Start of DATASET

(* ===== verification/Errors.v ===== *)
(** Error values: the sentinels and error types of [internal/ports], the error
    chains [fmt.Errorf] builds, and [errors.Is] / [errors.As] over them.

    Text produced by [fmt] is kept as its format and arguments, so two errors are
    equal exactly when the code formats the same values the same way. *)
From S2P Require Import Prelude.

(** An account id: the 16 bytes of a [uuid.UUID] as one big-endian number, so
    [bytes.Compare] on the arrays is the order of the numbers. [uuid.Nil] is 0. *)
Definition uuid := N.
Definition uuid_Nil : uuid := 0%N.

(** [src/internal/core/domains/admin.go:129-141] WindowKind *)
Definition WindowKind := string.
Definition WindowMinute : WindowKind := "minute".
Definition WindowHour : WindowKind := "hour".
Definition WindowDay : WindowKind := "day".
Definition WindowMonth : WindowKind := "month".
Definition WindowPeriod : WindowKind := "period".

(** [src/internal/core/domains/money.go:8-9] USD *)
Definition USD := Z.

(** [src/internal/core/domains/quota.go:10-15] Window *)
Record Window := mkWindow {
  Window_Kind : WindowKind;
  Window_Start : time;
  Window_End : time;
}.

#[export] Instance Window_eq_dec : EqDecision Window.
Proof. solve_decision. Defined.

(** [src/internal/core/domains/quota.go:117-125] QuotaBreach *)
Record QuotaBreach := mkQuotaBreach {
  Breach_Window : Window;
  Breach_Used : USD;
  Breach_Requested : USD;
  Breach_Limit : USD;
}.

#[export] Instance QuotaBreach_eq_dec : EqDecision QuotaBreach.
Proof. solve_decision. Defined.

(** [src/internal/ports/provider_errors.go:3-14] FailureKind *)
Inductive FailureKind :=
| FailureUnknown | FailureConnect | FailureAuth | FailureRateLimit
| FailureUpstream | FailureBadRequest | FailureTimeout | FailureTruncated.

#[export] Instance FailureKind_eq_dec : EqDecision FailureKind.
Proof. solve_decision. Defined.

(** [src/internal/ports/provider_errors.go:16-35] FailureKind.String *)
Definition FailureKind_String (k : FailureKind) : string :=
  match k with
  | FailureConnect => "connect"
  | FailureAuth => "auth"
  | FailureRateLimit => "rate limit"
  | FailureUpstream => "upstream"
  | FailureBadRequest => "bad request"
  | FailureTimeout => "timeout"
  | FailureTruncated => "died mid-stream"
  | FailureUnknown => "unknown"
  end.

(** An error value. [Sentinel] is a package-level [errors.New], told apart by its
    message; [Errorf] is what [fmt.Errorf] returns. *)
Inductive error :=
| Sentinel (msg : string)
| Errorf (format : string) (args : list arg)
| ProviderError (Kind : FailureKind) (Provider : string) (StatusCode : Z)
    (Message : text) (Retryable : bool) (Inner : option error)
| QuotaExceededError (Breach : QuotaBreach)
(** A formatting argument; [AWrap] is one for [%w]. *)
with arg :=
| AStr (s : string)
| AInt (z : Z)
| ATime (t : time)
| AErr (e : error)
| AWrap (e : error)
(** A Go string: literal bytes, formatted text or the [Error()] of an error. *)
with text :=
| TLit (s : string)
| TErr (e : error)
| TCat (s : string) (t : text).

(** Errors of the Go standard library the code tests for. *)
Definition io_EOF : error := Sentinel "EOF".
Definition io_ErrUnexpectedEOF : error := Sentinel "unexpected EOF".
Definition context_Canceled : error := Sentinel "context canceled".
Definition context_DeadlineExceeded : error := Sentinel "context deadline exceeded".

(** [src/internal/ports/admin.go:20-28] ErrNotFound, ErrConflict, ErrInvalid, ErrUnauthenticated *)
Definition ErrNotFound : error := Sentinel "admin: not found".
Definition ErrConflict : error := Sentinel "admin: conflict".
Definition ErrInvalid : error := Sentinel "admin: invalid request".
Definition ErrUnauthenticated : error := Sentinel "admin: unauthenticated".

(** [src/internal/ports/auth.go:13-19] ErrNoCredentials, ErrUnknownKey, ErrKeyRevoked, ErrTenantDisabled, ErrModelNotAllowed *)
Definition ErrNoCredentials : error := Sentinel "auth: no credentials presented".
Definition ErrUnknownKey : error := Sentinel "auth: unrecognised api key".
Definition ErrKeyRevoked : error := Sentinel "auth: api key revoked".
Definition ErrTenantDisabled : error := Sentinel "auth: tenant disabled".
Definition ErrModelNotAllowed : error := Sentinel "auth: model not allowed for this key".

(** [src/internal/ports/quota.go:14-17] ErrQuotaExceeded, ErrQuotaUnavailable *)
Definition ErrQuotaExceeded : error := Sentinel "quota: limit exceeded".
Definition ErrQuotaUnavailable : error := Sentinel "quota: enforcement unavailable".

(** [src/internal/ports/pricing.go:10-10] ErrNoPricing *)
Definition ErrNoPricing : error := Sentinel "pricing: no rates available".

(** [errors.Is] for a sentinel target: a depth-first search through what each
    error unwraps to. [QuotaExceededError] unwraps to [ErrQuotaExceeded]
    ([src/internal/ports/quota.go:28-28]). *)
Fixpoint err_is (e : error) (target : string) {struct e} : bool :=
  match e with
  | Sentinel m => String.eqb m target
  | Errorf _ args =>
      (fix go (l : list arg) : bool :=
        match l with
        | [] => false
        | AWrap e' :: l' => err_is e' target || go l'
        | _ :: l' => go l'
        end) args
  | ProviderError _ _ _ _ _ (Some e') => err_is e' target
  | ProviderError _ _ _ _ _ None => false
  | QuotaExceededError _ => String.eqb "quota: limit exceeded" target
  end.

Definition Is (e target : error) : bool :=
  match target with Sentinel m => err_is e m | _ => false end.

(** [errors.Unwrap]: what the only [%w] of an [fmt.Errorf] wrapped. *)
Definition Unwrap (e : error) : option error :=
  match e with
  | Errorf _ args =>
      match omap (λ a, match a with AWrap e => Some e | _ => None end) args with
      | [e] => Some e
      | _ => None
      end
  | ProviderError _ _ _ _ _ inner => inner
  | QuotaExceededError _ => Some (Sentinel "quota: limit exceeded")
  | Sentinel _ => None
  end.

(** The [*ports.ProviderError] fields the code reads. *)
Record provider_error := mkProviderError {
  pe_Kind : FailureKind;
  pe_StatusCode : Z;
  pe_Message : text;
  pe_Retryable : bool;
}.

(** [errors.As] with a [*ports.ProviderError] target. *)
Fixpoint as_provider (e : error) {struct e} : option provider_error :=
  match e with
  | ProviderError k _ c m r _ => Some (mkProviderError k c m r)
  | Errorf _ args =>
      (fix go (l : list arg) : option provider_error :=
        match l with
        | [] => None
        | AWrap e' :: l' => match as_provider e' with Some p => Some p | None => go l' end
        | _ :: l' => go l'
        end) args
  | _ => None
  end.

(** [errors.As] with a [*ports.QuotaExceededError] target. *)
Fixpoint as_quota_exceeded (e : error) {struct e} : option QuotaBreach :=
  match e with
  | QuotaExceededError b => Some b
  | Errorf _ args =>
      (fix go (l : list arg) : option QuotaBreach :=
        match l with
        | [] => None
        | AWrap e' :: l' =>
            match as_quota_exceeded e' with Some b => Some b | None => go l' end
        | _ :: l' => go l'
        end) args
  | ProviderError _ _ _ _ _ (Some e') => as_quota_exceeded e'
  | _ => None
  end.

(** [fmt.Errorf("%w: ...")]: wrapping with one error adds nothing [Is] can see. *)
Lemma Is_wrap1 f e args target :
  forallb (λ a, match a with AWrap _ => false | _ => true end) args = true →
  Is (Errorf f (AWrap e :: args)) target = Is e target.
Proof.
  intros H. destruct target; try done. simpl. rewrite <- (orb_false_r (err_is e msg)) at 2.
  f_equal. induction args as [|a args IH]; [done|]. simpl in *. bool_prop.
  destruct a; try discriminate; by apply IH.
Qed.

(** [src/internal/usecases/admin/service.go:86-88] invalid *)
Definition invalid (format : string) (args : list arg) : error :=
  Errorf "%w: %s" [AWrap ErrInvalid; AErr (Errorf format args)].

End of DATASET

### WORK ORDER
Where does the string "FailureUnknown" appear in the records above? Show every line that holds it.

### EXERCISE OUTPUT
| FailureUnknown | FailureConnect | FailureAuth | FailureRateLimit
  | FailureUnknown => "unknown"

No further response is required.